James Bonner, son of an Ohio clergyman and book-keeper for Noble & Delamater, lodged in the firm’s new office beside the well. Seized with typhoid fever, his recovery was hopeless. The office caught fire, young Bonner’s father carried him to the window, a board was placed to slide him down and he expired in a few moments. His father, overcome by smoke, was rescued with difficulty; his mother escaped by jumping from the second story.

James Foster owned sixty acres on the west side of Oil Creek, opposite the Farrell and Caldwell tracts. The upper half, extending over the hill to Pioneer Run, he sold to the Irwin Petroleum Company of Philadelphia, whose Irwin well pumped two-hundred barrels a day. The Porter well, finished in May of 1864, flowed all summer, gradually declining from two-hundred barrels to seventy and finally pumping twenty. Other wells and a refinery paid good dividends. J. W. Sherman, of Cleveland, leased the lower end of the farm and bounced the “spring-pole” in the winter of 1861-2. His wife’s money and his own played out before the second sand was penetrated. It was impossible to drill deeper “by hand-power.” A horse or an engine must be had to work the tools. “Pete,” a white, angular equine, was procured for one-sixteenth interest in the well. The task becoming too heavy for “Pete,” another sixteenth was traded to William Avery and J. E. Steele for a small engine and boiler. Lack of means to buy coal—an expensive article, sold only for “spot cash”—caused a week’s delay. The owners of the well could not muster “long green” to pay for one ton of fuel! For another sixteenth a purchaser grudgingly surrendered eighty dollars and a shot-gun! The last dollar had been expended when, on March sixteenth, 1862—just in season to celebrate St. Patrick’s day—the tools punctured the third sand. A “crevice” was hit, the tools were drawn out and in five minutes everything swam in oil. The Sherman well was flowing two-thousand barrels a day! Borrowing the phrase of the parrot stripped of his feathers and blown five-hundred feet by a powder-explosion, people might well exclaim: “This beats the Old Scratch!”
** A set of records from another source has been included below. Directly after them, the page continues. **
(** The permissions of the group class, which the mask limits. *)
Definition group_class (k : key) : bool :=
  match fst k with ACL_USER | ACL_GROUP | ACL_GROUP_OBJ => true | _ => false end.

Definition group_perms (m : aclmap) : Z :=
  map_fold (fun k p acc => if group_class k then Z.lor p acc else acc) 0 m.

Definition with_mask (m : aclmap) : aclmap := <[(ACL_MASK, 0) := group_perms m]> m.

(** One step of an iteration over the descriptors [order]. *)
Definition visits {A} (remaining : A -> list Z) (order : list Z) (ent : option Z) (a' : A) : Prop :=
  match order, ent with
  | [], None => True
  | d :: order', Some d' => d = d' /\ remaining a' = order'
  | _, _ => False
  end.

Class LibAclSpec {L : LibAcl} := {
  contents : acl -> gmap Z entry;
  remaining : acl -> list Z;
  owner : acl_permset -> Z;
  file_acl : fs -> list ascii -> Z -> aclmap;
  get_file_ok w file type a : acl_get_file w file type = Ok a -> rep (contents a) (file_acl w file type);
  set_file_ok w file type a w' m : acl_set_file w file type a = Ok w' -> rep (contents a) m ->
    file_acl w' file type = m;
  get_first_ok a ent a' : acl_get_entry a true = Ok (ent, a') ->
    contents a' = contents a /\
    exists order, order ≡ₚ elements (dom (contents a)) /\ visits remaining order ent a';
  get_next_ok a ent a' : acl_get_entry a false = Ok (ent, a') ->
    contents a' = contents a /\ visits remaining (remaining a) ent a';
  get_tag_ok a d x t : contents a !! d = Some x -> acl_get_tag_type a d = Ok t -> t = e_tag x;
  get_qualifier_ok a d x q : contents a !! d = Some x -> acl_get_qualifier a d = Ok q -> q = e_qual x;
  create_ok a a' d : acl_create_entry a = Ok (a', d) ->
    contents a !! d = None /\ exists x, contents a' = <[d := x]> (contents a);
  delete_ok a d a' : acl_delete_entry a d = Ok a' -> contents a' = delete d (contents a);
  set_tag_ok a d x t a' : contents a !! d = Some x -> acl_set_tag_type a d t = Ok a' ->
    contents a' = <[d := Entry t (e_qual x) (e_perms x)]> (contents a);
  set_qualifier_ok a d x q a' : contents a !! d = Some x -> acl_set_qualifier a d q = Ok a' ->
    contents a' = <[d := Entry (e_tag x) q (e_perms x)]> (contents a);
  get_permset_ok a d p : acl_get_permset a d = Ok p -> owner p = d;
  clear_perms_ok a p x a' : contents a !! owner p = Some x -> acl_clear_perms a p = Ok a' ->
    contents a' = <[owner p := Entry (e_tag x) (e_qual x) 0]> (contents a);
  add_perm_ok a p b x a' : contents a !! owner p = Some x -> acl_add_perm a p b = Ok a' ->
    contents a' = <[owner p := Entry (e_tag x) (e_qual x) (Z.lor (e_perms x) b)]> (contents a);
  set_permset_ok a p a' : acl_set_permset a (owner p) p = Ok a' -> contents a' = contents a;
  calc_mask_ok a m a' : rep (contents a) m -> acl_calc_mask a = Ok a' -> rep (contents a') (with_mask m)
}.

(** ** What acl_update does to an ACL *)

Definition updated (removeACL recalcMask : bool) (m : aclmap) (ace : AccessControlEntry) : aclmap :=
  let k := key_of (tag ace) (qual ace) in
  let m := if removeACL then delete k m else <[k := default 0 (perms ace)]> m in
  if recalcMask then with_mask m else m.

Lemma rep_none c m k : rep c m -> (forall d x, c !! d = Some x -> e_key x <> k) -> m !! k = None.
Proof.
  intros Hr Hk. destruct (m !! k) as [p|] eqn:Hm; [|done].
  destruct (rep_out _ _ Hr _ _ Hm) as (d & x & Hd & Hx & _). by destruct (Hk d x).
Qed.

Lemma rep_set c m d x y :
  rep c m -> c !! d = Some x -> e_key y = e_key x ->
  rep (<[d := y]> c) (<[e_key x := e_perms y]> m).
Proof.
  intros [Hin Hout Hinj] Hd Hy. split.
  - intros d' x'. destruct (decide (d' = d)) as [->|Hne].
    + rewrite lookup_insert_eq. intros [= <-]. by rewrite Hy, lookup_insert_eq.
    + rewrite lookup_insert_ne by done. intros Hd'. rewrite lookup_insert_ne; [by eapply Hin|].
      intros Hk. apply Hne. by eapply Hinj.
  - intros k q. destruct (decide (k = e_key x)) as [->|Hne].
    + rewrite lookup_insert_eq. intros [= <-]. exists d. eexists. by rewrite lookup_insert_eq.
    + rewrite lookup_insert_ne by done. intros Hk. destruct (Hout _ _ Hk) as (d' & x' & Hd' & <- & <-).
      exists d', x'. rewrite lookup_insert_ne; [done|]. intros ->. congruence.
  - intros d1 d2 x1 x2. rewrite !lookup_insert_Some.
    intros [[<- <-]|[Hn1 H1]] [[<- <-]|[Hn2 H2]] Hk; try done; [exfalso; apply Hn2|exfalso; apply Hn1|];
      eapply Hinj; eauto; congruence.
Qed.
To provide tankage was the first concern. Teams were dispatched for lumber and carpenters hurried to the scene. Near the well a mudhole, between two stumps, could not be avoided. In this one of the wagons stuck fast and had to be pried out, John A. Mather chanced to come along with his photograph apparatus. The men posed an instant, the horses “looked pleasant,” the wagon didn’t stir and he secured the artistic picture reproduced here thirty-five years after. It is an interesting souvenir of former times—times that deserve the best work of pen and pencil, camera and brush, “to hold them in everlasting remembrance.”